[Task instructions]: With both ends included, repeat exactly the lines of the entries below from the one containing "Lemma numeral_is_not c" down to the one containing "all_chars (is_not c) rest = true ->", and no others.

"""

(** A recipient that tests true goes to the bridge as given. *)
Lemma bridge_keeps_truthy_recipient env token_address amount recipient c h :
  is_connected c = true ->
  truthy recipient = true ->
  delegates_once (deposit env token_address amount (Some recipient) c h) env c h
    (bridge_deposit token_address amount recipient) /\
  delegates_once (withdraw env token_address amount (Some recipient) c h) env c h
    (bridge_withdraw token_address amount recipient).
Proof.
  intros Hon Htruthy. unfold deposit, withdraw. cbv zeta.
  rewrite (bridge_recipient env (Some recipient) (bridge_deposit token_address amount)),
          (bridge_recipient env (Some recipient) (bridge_withdraw token_address amount))
    by assumption.
  unfold py_or. cbn [arg]. rewrite Htruthy.
  split; apply call_delegates_once.
Qed.

(** ** Queries *)

(** C10. [get_network_info], [get_transaction] and [wait_for_transaction]
    have no guard: on a client without a session each makes its one call to
    the provider and hands back the answer.  [get_balance] alone is guarded:
    without a session it raises the not-connected error and calls nothing. *)
Theorem queries_without_session (env : Env) (tx_hash : PyVal)
    (confirmations timeout token_address : option PyVal) c h :
  is_connected c = false ->
  delegates_once (get_network_info env c h) env c h provider_get_network_info /\
  delegates_once (get_transaction env tx_hash c h) env c h
    (provider_get_transaction tx_hash) /\
  delegates_once (wait_for_transaction env tx_hash confirmations timeout c h) env c h
    (provider_wait_for_transaction tx_hash
       (arg confirmations (PyInt 1)) (arg timeout (PyInt 60))) /\
  get_balance env token_address c h
  = (Raised (EnterL2Error "Client not connected"), c, h).
Proof.
  intros Hoff. repeat split.
  unfold get_balance. cbv zeta. now apply guarded_refuses.
Qed.

Lemma queries_without_session_witness :
  is_connected (EnterL2Client PyNone) = false /\
  get_network_info calm (EnterL2Client PyNone) []
  = (Returned PyNone, EnterL2Client PyNone,
     [Called provider_get_network_info (Returned PyNone)]) /\
  get_balance calm None (EnterL2Client PyNone) []
  = (Raised (EnterL2Error "Client not connected"), EnterL2Client PyNone, []).
Proof.
  split; [reflexivity |].
  pose proof (queries_without_session calm (PyStr "0xTX") None None None
                (EnterL2Client PyNone) [] eq_refl) as (Hinfo & _ & _ & Hbalance).
  split; [exact Hinfo | exact Hbalance].
Defined.

(** With a session, [get_balance] asks the provider for the balance of the
    session's address. *)
Lemma get_balance_with_session env token_address c h :
  is_connected c = true ->
  delegates_once (get_balance env token_address c h) env c h
    (provider_get_balance (address c) (arg token_address PyNone)).
Proof.
  intros Hon. unfold get_balance. cbv zeta.
  rewrite guarded_passes by assumption. reflexivity.
Qed.

(** ** Connecting *)

Lemma connect_malformed env private_key msg c h :
  from_key env private_key = inl msg ->
  connect env private_key c h
  = (Raised (EnterL2Error ("Failed to connect: " +:+ msg)), c, h).
Proof.
  intros Hkey. unfold connect, try_except, bind, Account_from_key.
  rewrite Hkey. reflexivity.
Qed.

Lemma connect_accepted env private_key account answer c h :
  from_key env private_key = inr account ->
  respond env h (provider_set_account (Some account)) = Returned answer ->
  connect env private_key c h
  = (Returned tt, set_account (Some account) c,
     h ++ [Called (provider_set_account (Some account)) (Returned answer)]).
Proof.
  intros Hkey Hprovider.
  unfold connect, try_except, bind, Account_from_key, modify, call, ret.
  rewrite Hkey. cbn. rewrite Hprovider. reflexivity.
Qed.

(** C4, as the code has it.  On malformed key material [connect] raises
    [EnterL2Error("Failed to connect: ...")] around the parse failure and
    leaves client and provider alone, so [is_connected] stays false if it
    was false.  Whenever the provider takes the account, the client ends
    whole (the account bound to client and provider) or exactly as it
    was. *)
Theorem connect_whole_or_untouched (env : Env) (private_key : string) c h :
  provider_accepts env private_key h ->
  connect_all_or_nothing env private_key c h /\
  (forall msg,
     from_key env private_key = inl msg ->
     connect env private_key c h
     = (Raised (EnterL2Error ("Failed to connect: " +:+ msg)), c, h) /\
     is_connected (client_after (connect env private_key c h)) = is_connected c).
Proof.
  intros Haccepts. split.
  - unfold connect_all_or_nothing. cbv zeta.
    destruct (from_key env private_key) as [msg | account] eqn:Hkey.
    + right. now rewrite (connect_malformed env private_key msg).
    + left. destruct (Haccepts account Hkey) as [answer Hanswer].
      rewrite (connect_accepted env private_key account answer) by assumption.
      exists account, answer. split; [reflexivity |].
      unfold history_after. cbn. apply last_snoc.
  - intros msg Hkey. now rewrite (connect_malformed env private_key msg).
Qed.

Lemma connect_whole_or_untouched_witness :
  provider_accepts calm "not a key" [] /\
  connect calm "not a key" (EnterL2Client PyNone) []
  = (Raised (EnterL2Error
       "Failed to connect: The private key must be exactly 32 bytes long"),
     EnterL2Client PyNone, []) /\
  provider_accepts calm alice_key [] /\
  connect_all_or_nothing calm alice_key (EnterL2Client PyNone) [].
Proof.
  assert (Hbad : provider_accepts calm "not a key" []) by (intros account; discriminate).
  assert (Hgood : provider_accepts calm alice_key []) by (intros account _; now exists PyNone).
  split; [exact Hbad |]. split.
  - apply (connect_whole_or_untouched calm "not a key" (EnterL2Client PyNone) [] Hbad).
    reflexivity.
  - split; [exact Hgood |].
    apply (connect_whole_or_untouched calm alice_key (EnterL2Client PyNone) [] Hgood).
Defined.

(** C4 fails as stated: with a well-formed key and a provider whose
    [set_account] raises, [connect] raises and yet the client has taken the
    account, so it is neither whole nor as it was, and [is_connected] has
    turned true. *)
Lemma connect_leaves_half_session :
  connect unreachable alice_key (EnterL2Client PyNone) []
  = (Raised (EnterL2Error "Failed to connect: connection refused"),
     set_account (Some alice) (EnterL2Client PyNone),
     [Called (provider_set_account (Some alice))
             (Raised (OtherException "NetworkError" "connection refused"))]) /\
  is_connected (EnterL2Client PyNone) = false /\
  is_connected (client_after (connect unreachable alice_key (EnterL2Client PyNone) [])) = true /\
  ~ connect_all_or_nothing unreachable alice_key (EnterL2Client PyNone) [].
Proof.
  split; [reflexivity |]. split; [reflexivity |]. split; [reflexivity |].
  intros [(account & answer & _ & Hlast) | Hsame].
  - cbn in Hlast. discriminate.
  - apply (f_equal _account) in Hsame. cbn in Hsame. discriminate.
Qed.

(** ** Closing *)

Lemma close_runs env c h :
  close env c h
  = match respond env h provider_close with
    | Returned _ => (Returned tt, set_event_callbacks ∅ c,
                     h ++ [Called provider_close (respond env h provider_close)])
    | Raised e => (Raised e, c,
                   h ++ [Called provider_close (respond env h provider_close)])
    end.
Proof.
  unfold close, bind, call, modify.
  now destruct (respond env h provider_close).
Qed.

Lemma aexit_is_close env exc c h :
  __aexit__ env exc c h
  = match close env c h with
    | (Returned _, c', h') => (Returned PyNone, c', h')
    | (Raised e, c', h') => (Raised e, c', h')
    end.
Proof.
  unfold __aexit__, bind, ret.
  now destruct (close env c h) as [[[[] | e] c'] h'].
Qed.

(** C8, as the code has it.  [close] first releases the provider.  When
    that returns, [close] clears the registry and returns; when that raises,
    the exception leaves [close] and the registry is left as it was.
    [__aenter__] returns the client itself; [__aexit__] is [close] whatever
    exception it is told of, and answers [None] when [close] returns; so a
    block under [async with] is always followed by exactly one [close],
    whether the block returned or raised and whether [close] then returns or
    raises, and an exception of the block is raised again unless [close]
    raises one, which is then raised in its place. *)
Theorem close_clears_after_release (env : Env) c h :
  close env c h
  = match respond env h provider_close with
    | Returned _ =>
        (Returned tt, set_event_callbacks ∅ c,
         h ++ [Called provider_close (respond env h provider_close)])
    | Raised e =>
        (Raised e, c, h ++ [Called provider_close (respond env h provider_close)])
    end /\
  ((exists answer, respond env h provider_close = Returned answer) ->
   close_cleans_up env c h) /\
  (forall e, respond env h provider_close = Raised e ->
     outcome_of (close env c h) = Raised e /\
     client_after (close env c h) = c /\
     delegated (added h (close env c h)) = [provider_close]) /\
  __aenter__ c h = (Returned c, c, h) /\
  (forall exc,
     outcome_of (__aexit__ env exc c h)
     = match outcome_of (close env c h) with
       | Returned _ => Returned PyNone
       | Raised e => Raised e
       end /\
     client_after (__aexit__ env exc c h) = client_after (close env c h) /\
     history_after (__aexit__ env exc c h) = history_after (close env c h)) /\
  (forall (A : Type) (suite : M A),
     let block := suite c h in
     let closing := close env (client_after block) (history_after block) in
     client_after (async_with env suite c h) = client_after closing /\
     history_after (async_with env suite c h) = history_after closing /\
     (forall e, outcome_of block = Raised e ->
        outcome_of closing = Returned tt ->
        outcome_of (async_with env suite c h) = Raised e) /\
     (forall e', outcome_of closing = Raised e' ->
        outcome_of (async_with env suite c h) = Raised e')).
Proof.
  split; [apply close_runs |]. split; [| split; [| split; [reflexivity |]; split]].
  - intros [answer Hanswer]. unfold close_cleans_up, added. cbv zeta.
    rewrite close_runs, Hanswer. unfold history_after, client_after. cbn.
    rewrite drop_app_length. split; reflexivity.
  - intros e Hraises. rewrite close_runs, Hraises, added_app. repeat split.
  - intros exc. rewrite aexit_is_close.
    now destruct (close env c h) as [[[[] | e] c'] h'].
  - intros A suite. cbv zeta.
    unfold async_with, bind, __aenter__, get.
    destruct (suite c h) as [[[a | e] c1] h1];
      unfold client_after, history_after, outcome_of; cbn [fst snd];
      rewrite aexit_is_close;
      destruct (close env c1 h1) as [[[[] | e'] c2] h2]; cbn;
      repeat split; congruence.
Qed.

Lemma close_clears_after_release_witness :
  (exists answer, respond calm [] provider_close = Returned answer) /\
  close calm subscribed_client []
  = (Returned tt, EnterL2Client PyNone, [Called provider_close (Returned PyNone)]) /\
  close_cleans_up calm subscribed_client [] /\
  respond unreachable [] provider_close
  = Raised (OtherException "NetworkError" "connection refused") /\
  client_after (close unreachable subscribed_client []) = subscribed_client.
Proof.
  assert (Hreturns : exists answer, respond calm [] provider_close = Returned answer)
    by now exists PyNone.
  split; [exact Hreturns |].
  split; [exact (proj1 (close_clears_after_release calm subscribed_client [])) |].
  split; [exact (proj1 (proj2 (close_clears_after_release calm subscribed_client []))
                   Hreturns) |].
  split; [reflexivity |].
  apply (proj1 (proj2 (proj2 (close_clears_after_release unreachable subscribed_client [])))
           (OtherException "NetworkError" "connection refused") eq_refl).
Defined.

(** C8 fails as stated: when the provider's [close] raises, [close] stops
    there and the subscriber is still in the registry. *)
Lemma close_keeps_registry_when_release_fails :
  close unreachable subscribed_client []
  = (Raised (OtherException "NetworkError" "connection refused"),
     subscribed_client,
     [Called provider_close
        (Raised (OtherException "NetworkError" "connection refused"))]) /\
  _event_callbacks subscribed_client !! "tx" = Some [3] /\
  ~ close_cleans_up unreachable subscribed_client [].
Proof.
  split; [reflexivity |]. split; [reflexivity |].
  intros [_ Hempty].
  apply (f_equal (fun m => m !! "tx")) in Hempty.
  vm_compute in Hempty. discriminate.
Qed.

(** ** The registry *)

Lemma remove_callback_first callback entries :
  remove_callback callback entries = spec_remove_first callback entries.
Proof.
  unfold remove_callback.
  induction entries as [| entry entries IH]; cbn; [reflexivity |].
  case_decide; [reflexivity |].
  destruct (list_remove callback entries); cbn in *; congruence.
Qed.

Lemma on_appends event' callback event c h :
  exists c',
    on event' callback c h = (Returned tt, c', h) /\
    _account c' = _account c /\
    entries_of c' event = spec_step event (entries_of c event) (reg_on event' callback).
Proof.
  unfold on, modify. eexists. split; [reflexivity |]. split; [reflexivity |].
  unfold entries_of. cbn. destruct (decide (event' = event)) as [-> | Hother].
  - rewrite lookup_alter_eq.
    destruct (_event_callbacks c !! event) as [entries |] eqn:Hentries.
    + now rewrite Hentries.
    + now rewrite lookup_insert_eq.
  - rewrite lookup_alter_ne by assumption.
    destruct (_event_callbacks c !! event'); [reflexivity |].
    now rewrite lookup_insert_ne.
Qed.

Lemma off_removes_first event' callback event c h :
  exists c',
    off event' callback c h = (Returned tt, c', h) /\
    _account c' = _account c /\
    entries_of c' event = spec_step event (entries_of c event) (reg_off event' callback).
Proof.
  unfold off, modify. eexists. split; [reflexivity |].
  unfold entries_of. cbn.
  destruct (_event_callbacks c !! event') as [entries' |] eqn:Hentries'; cbn.
  - split; [reflexivity |]. destruct (decide (event' = event)) as [-> | Hother].
    + rewrite lookup_alter_eq, Hentries'. cbn. apply remove_callback_first.
    + now rewrite lookup_alter_ne.
  - split; [reflexivity |]. destruct (decide (event' = event)) as [-> | Hother].
    + now rewrite Hentries'.
    + reflexivity.
Qed.
(** With [POLICY_DIR=policies] and a working directory that has been
    removed, [path.resolve] throws inside [parseArgs]. *)
Lemma exception_in_parseArgs_is_uncaught_example :
  outcome Demo.cwdGone = Uncaught "ENOENT: no such file or directory, uv_cwd"
  /\ exitStatus (outcome Demo.cwdGone) = 1%Z
  /\ trace (script Demo.cwdGone) = [].
Proof.
  destruct (exception_in_parseArgs_is_uncaught Demo.cwdGone
              "ENOENT: no such file or directory, uv_cwd" eq_refl)
    as (Hout & Hst & Htr).
  split; [exact Hout |]. split; [exact Hst |]. rewrite Htr. reflexivity.
Qed.

(** C3 (evaluation of the code where the claim fails). When the [pulumi]
    binary is missing, [spawnSync] does not throw: it returns a result whose
    [status] is [null], and [runCommand] returns that status without looking
    at [result.error].  No exception exists for the handler of [main()] to
    catch.  The run spawns the CLI, logs the failure line and calls
    [process.exit(null)]: no [Unhandled error] line is logged, whatever the
    message, and the exit status is 0, not 1. *)
Theorem C3_missing_binary_exits_zero :
  (exists cfg,
     result (parseArgs Demo.binaryMissing) = inl cfg
     /\ pulumiStatus Demo.binaryMissing cfg = Ok None)
  /\ filter isSpawn (trace (script Demo.binaryMissing))
     = [SpawnSync "pulumi"
          ["preview"; "--policy-pack"; "/opt/runner/pulumiPolicy"]
          "/opt/runner/pulumiTemplate"]
  /\ In (logged (failureMessage "preview") colors.red)
        (trace (script Demo.binaryMissing))
  /\ (forall msg,
        ~ In (logged (unhandledMessage msg) colors.red)
             (trace (script Demo.binaryMissing)))
  /\ outcome Demo.binaryMissing = Exited None
  /\ exitStatus (outcome Demo.binaryMissing) = 0%Z
  /\ exitStatus (outcome Demo.binaryMissing) <> 1%Z.
Proof.
  split; [eexists; split; reflexivity |].
  split; [vm_compute; reflexivity |].
  split; [vm_compute; auto 30 |].
  split; [| split; [reflexivity | split; [reflexivity | discriminate]]].
  intros msg. vm_compute. intuition discriminate.
Qed.
(** C10.  [add_item] does not read the status: on a confirmed, cancelled
    or delivered order, for a product whose id is not among the items and
    [0 < quantity <= product.quantity], it returns and appends the line
    item, and the items are those the same call leaves on the order with
    status pending. *)
Theorem add_item_ignores_status (o : Order.t) (p : Product.t) (quantity : Z) :
  Order.status o ∈ [confirmed; cancelled; delivered] ->
  Product.id p ∉ product_ids o ->
  0 < quantity <= Product.quantity p ->
  Order.add_item quantity (Order.mk_frame o p)
    = Returned tt (Order.mk_frame
        (Order.set_items (Order.items o ++ [Order.new_item p quantity]) o) p)
  /\ Order.add_item quantity (Order.mk_frame (Order.set_status pending o) p)
    = Returned tt (Order.mk_frame
        (Order.set_status pending
           (Order.set_items (Order.items o ++ [Order.new_item p quantity]) o)) p).
Proof.
  intros _ Hin Hq. split.
  - now rewrite (add_item_new quantity (Order.mk_frame o p) Hq Hin).
  - now rewrite (add_item_new quantity (Order.mk_frame (Order.set_status pending o) p) Hq Hin).
Qed.

Lemma add_item_ignores_status_witness :
  Order.add_item 2 (Order.mk_frame (sample_order delivered []) sample_product)
  = Returned tt (Order.mk_frame (sample_order delivered [sample_item]) sample_product).
Proof.
  apply (add_item_ignores_status (sample_order delivered []) sample_product 2).
  - rewrite !elem_of_cons. right. right. left. reflexivity.
  - cbn. apply not_elem_of_nil.
  - cbn. lia.
Defined.
Lemma statistics_are_read_witness :
  CompetitorSearchTool.int_stat Examples.alpha "subscriberCount" = Ok 10 /\
  CompetitorSearchTool.int_stat Examples.alpha "videoCount" = Ok 0.
Proof.
  assert (Hd : Numerals.decimal [1; 0]%nat).
  { split; [discriminate|]. repeat constructor. }
  pose proof (statistics_are_read Examples.alpha
                [("subscriberCount", JStr "10"); ("viewCount", JStr "100")]
                "subscriberCount" [1; 0]%nat eq_refl Hd) as H1.
  pose proof (statistics_are_read Examples.alpha
                [("subscriberCount", JStr "10"); ("viewCount", JStr "100")]
                "videoCount" [1; 0]%nat eq_refl Hd) as H2.
  split; [exact (proj1 H1 eq_refl) | exact (proj2 H2 eq_refl)].
Defined.

(** ** Durations *)

Section DurationFacts.
Import Numerals.
Import VideoPerformanceAnalyzer.

Lemma string_app_assoc (a b c : string) : ((a ++ b) ++ c = a ++ (b ++ c))%string.
Proof.
  induction a as [|x t IH]; cbn [append]; [reflexivity|]. rewrite IH. reflexivity.
Qed.

Lemma has_char_absent c s : all_chars (is_not c) s = true -> has_char c s = false.
Proof.
  induction s as [|x t IH]; cbn [all_chars has_char]; [reflexivity|].
  intros H. apply andb_prop in H. destruct H as [Hx Ht].
  unfold is_not in Hx. apply negb_true_iff in Hx. rewrite Hx, (IH Ht). reflexivity.
Qed.

Lemma before_absent c s : all_chars (is_not c) s = true -> before c s = s.
Proof.
  induction s as [|x t IH]; cbn [all_chars before]; [reflexivity|].
  intros H. apply andb_prop in H. destruct H as [Hx Ht].
  unfold is_not in Hx. apply negb_true_iff in Hx. rewrite Hx, (IH Ht). reflexivity.
Qed.

Lemma has_char_present c a r :
  has_char c (a ++ String c r) = true.
Proof.
  induction a as [|x t IH]; cbn [append has_char].
  - rewrite Ascii.eqb_refl. reflexivity.
  - rewrite IH. apply orb_true_r.
Qed.

Lemma before_present c a r :
  all_chars (is_not c) a = true -> before c (a ++ String c r) = a.
Proof.
  induction a as [|x t IH]; cbn [append all_chars before].
  - rewrite Ascii.eqb_refl. reflexivity.
  - intros H. apply andb_prop in H. destruct H as [Hx Ht].
    unfold is_not in Hx. apply negb_true_iff in Hx. rewrite Hx, (IH Ht). reflexivity.
Qed.

Lemma after_present c a r :
  all_chars (is_not c) a = true -> after c (a ++ String c r) = r.
Proof.
  induction a as [|x t IH]; cbn [append all_chars after].
  - rewrite Ascii.eqb_refl. reflexivity.
  - intros H. apply andb_prop in H. destruct H as [Hx Ht].
    unfold is_not in Hx. apply negb_true_iff in Hx. rewrite Hx. exact (IH Ht).
Qed.

Lemma remove_PT_absent s : all_chars (is_not "P") s = true -> remove_PT s = s.
Proof.
  induction s as [|x t IH]; [reflexivity|]. cbn [all_chars].
  intros H. apply andb_prop in H. destruct H as [Hx Ht].
  unfold is_not in Hx. apply negb_true_iff in Hx.
  assert (E : remove_PT (String x t) = String x (remove_PT t)).
  { destruct x as [b0 b1 b2 b3 b4 b5 b6 b7].
    destruct b0, b1, b2, b3, b4, b5, b6, b7; try reflexivity. discriminate Hx. }
  rewrite E, (IH Ht). reflexivity.
Qed.

Lemma digit_is_not c x :
  is_digit c = false -> is_digit x = true -> is_not c x = true.
Proof.
  intros Hc Hx. unfold is_not. apply negb_true_iff.
  destruct (Ascii.eqb_spec x c) as [->|]; [congruence|reflexivity].
Qed.

Lemma numeral_is_not c ds :
  is_digit c = false -> Forall (fun d => (d < 10)%nat) ds ->
  all_chars (is_not c) (numeral ds) = true.
Proof.
  intros Hc Hall. eapply all_chars_weaken; [|apply numeral_all_digits, Hall].
  intros x. apply digit_is_not, Hc.
Qed.

Lemma component_is_not c ds designator :
  is_digit c = false -> well_formed ds ->
  all_chars (is_not c) designator = true ->
  all_chars (is_not c) (component ds designator) = true.
Proof.
  intros Hc Hds Hdes. destruct ds as [d|]; cbn [component]; [|reflexivity].
  rewrite all_chars_app, (numeral_is_not c d Hc (proj2 Hds)), Hdes. reflexivity.
Qed.

(** One step of lines 52-59: the part of the duration before the
    designator is read, the rest goes on. *)
Lemma read_component (c : ascii) ds rest :
  is_digit c = false -> well_formed ds ->
  all_chars (is_not c) rest = true ->
  (if has_char c (component ds (String c EmptyString) ++ rest) then
     let* n := int_str (before c (component ds (String c EmptyString) ++ rest)) in
     Ok (n, second c (component ds (String c EmptyString) ++ rest))
   else Ok (0, component ds (String c EmptyString) ++ rest))
  = Ok (component_value ds, rest).
Proof.
  intros Hc Hds Hrest. destruct ds as [d|]; cbn [component component_value append].
  - destruct Hds as [Hne Hall].
    pose proof (numeral_is_not c d Hc Hall) as Hnum.
    rewrite string_app_assoc. cbn [append].
    rewrite has_char_present, (before_present c _ _ Hnum).
    unfold int_str. cbn [PyInt.int]. rewrite (parse_numeral d (conj Hne Hall)).
    cbn [bind_res]. unfold second.
    rewrite (after_present c _ _ Hnum), (before_absent c rest Hrest). reflexivity.
  - rewrite (has_char_absent c rest Hrest). reflexivity.
Qed.

End DurationFacts.

Section DurationParsing.
Import Numerals.
Import VideoPerformanceAnalyzer.

Lemma numeral_all (p : ascii -> bool) ds :
  (forall x, is_digit x = true -> p x = true) ->
  Forall (fun d => (d < 10)%nat) ds -> all_chars p (numeral ds) = true.
Proof.
  intros Hp Hall. eapply all_chars_weaken; [exact Hp|apply numeral_all_digits, Hall].
Qed.

Lemma component_all (p : ascii -> bool) ds designator :
  (forall x, is_digit x = true -> p x = true) ->
  well_formed ds -> all_chars p designator = true ->
  all_chars p (component ds designator) = true.
Proof.
  intros Hp Hds Hdes. destruct ds as [d|]; cbn [component]; [|reflexivity].
  rewrite all_chars_app, (numeral_all p d Hp (proj2 Hds)), Hdes. reflexivity.
Qed.

Lemma read_seconds ds :
  well_formed ds ->
  (if has_char "S" (component ds "S") then int_str (before "S" (component ds "S"))
   else Ok 0)
  = Ok (component_value ds).
Proof.
  intros Hds. destruct ds as [d|]; cbn [component component_value]; [|reflexivity].
  destruct Hds as [Hne Hall].
  pose proof (numeral_is_not "S" d eq_refl Hall) as Hnum.
  rewrite has_char_present, (before_present "S" _ _ Hnum).
  unfold int_str. cbn [PyInt.int]. rewrite (parse_numeral d (conj Hne Hall)).
  reflexivity.
Qed.

(** The duration of a video, as the API writes it below a day, is read
    component by component: [PT#H#M#S] gives the three numbers, and a
    component that is left out gives 0. *)
Theorem duration_is_read (h m s : option (list nat)) :
  well_formed h -> well_formed m -> well_formed s ->
  parse_duration (JStr (duration h m s))
  = Ok (component_value h, component_value m, component_value s).
Proof.
  intros Hh Hm Hs. unfold parse_duration, duration.
  change (remove_PT ("PT" ++ component h "H" ++ component m "M" ++ component s "S"))
    with (remove_PT (component h "H" ++ component m "M" ++ component s "S")).
  rewrite remove_PT_absent.
  2:{ rewrite !all_chars_app.
      rewrite (component_is_not "P" h "H"), (component_is_not "P" m "M"),
        (component_is_not "P" s "S"); auto. }
  rewrite (read_component "H" h (component m "M" ++ component s "S") eq_refl Hh).
  2:{ rewrite all_chars_app.
      rewrite (component_is_not "H" m "M"), (component_is_not "H" s "S"); auto. }
  cbn [bind_res].
  rewrite (read_component "M" m (component s "S") eq_refl Hm).
  2:{ apply component_is_not; auto. }
  cbn [bind_res]. rewrite (read_seconds s Hs). reflexivity.
Qed.

Lemma duration_is_read_witness :
  parse_duration (JStr "PT1H02M3S") = Ok (1, 2, 3) /\
  parse_duration (JStr "PT45S") = Ok (0, 0, 45).
Proof.
  split.
  - refine (duration_is_read (Some [1]%nat) (Some [0; 2]%nat) (Some [3]%nat) _ _ _);
      (split; [discriminate|repeat constructor]).
  - refine (duration_is_read None None (Some [4; 5]%nat) _ _ _);
      try exact I; (split; [discriminate|repeat constructor]).
Defined.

"""

[Answer for the task]:
Lemma numeral_is_not c ds :
  is_digit c = false -> Forall (fun d => (d < 10)%nat) ds ->
  all_chars (is_not c) (numeral ds) = true.
Proof.
  intros Hc Hall. eapply all_chars_weaken; [|apply numeral_all_digits, Hall].
  intros x. apply digit_is_not, Hc.
Qed.

Lemma component_is_not c ds designator :
  is_digit c = false -> well_formed ds ->
  all_chars (is_not c) designator = true ->
  all_chars (is_not c) (component ds designator) = true.
Proof.
  intros Hc Hds Hdes. destruct ds as [d|]; cbn [component]; [|reflexivity].
  rewrite all_chars_app, (numeral_is_not c d Hc (proj2 Hds)), Hdes. reflexivity.
Qed.

(** One step of lines 52-59: the part of the duration before the
    designator is read, the rest goes on. *)
Lemma read_component (c : ascii) ds rest :
  is_digit c = false -> well_formed ds ->
  all_chars (is_not c) rest = true ->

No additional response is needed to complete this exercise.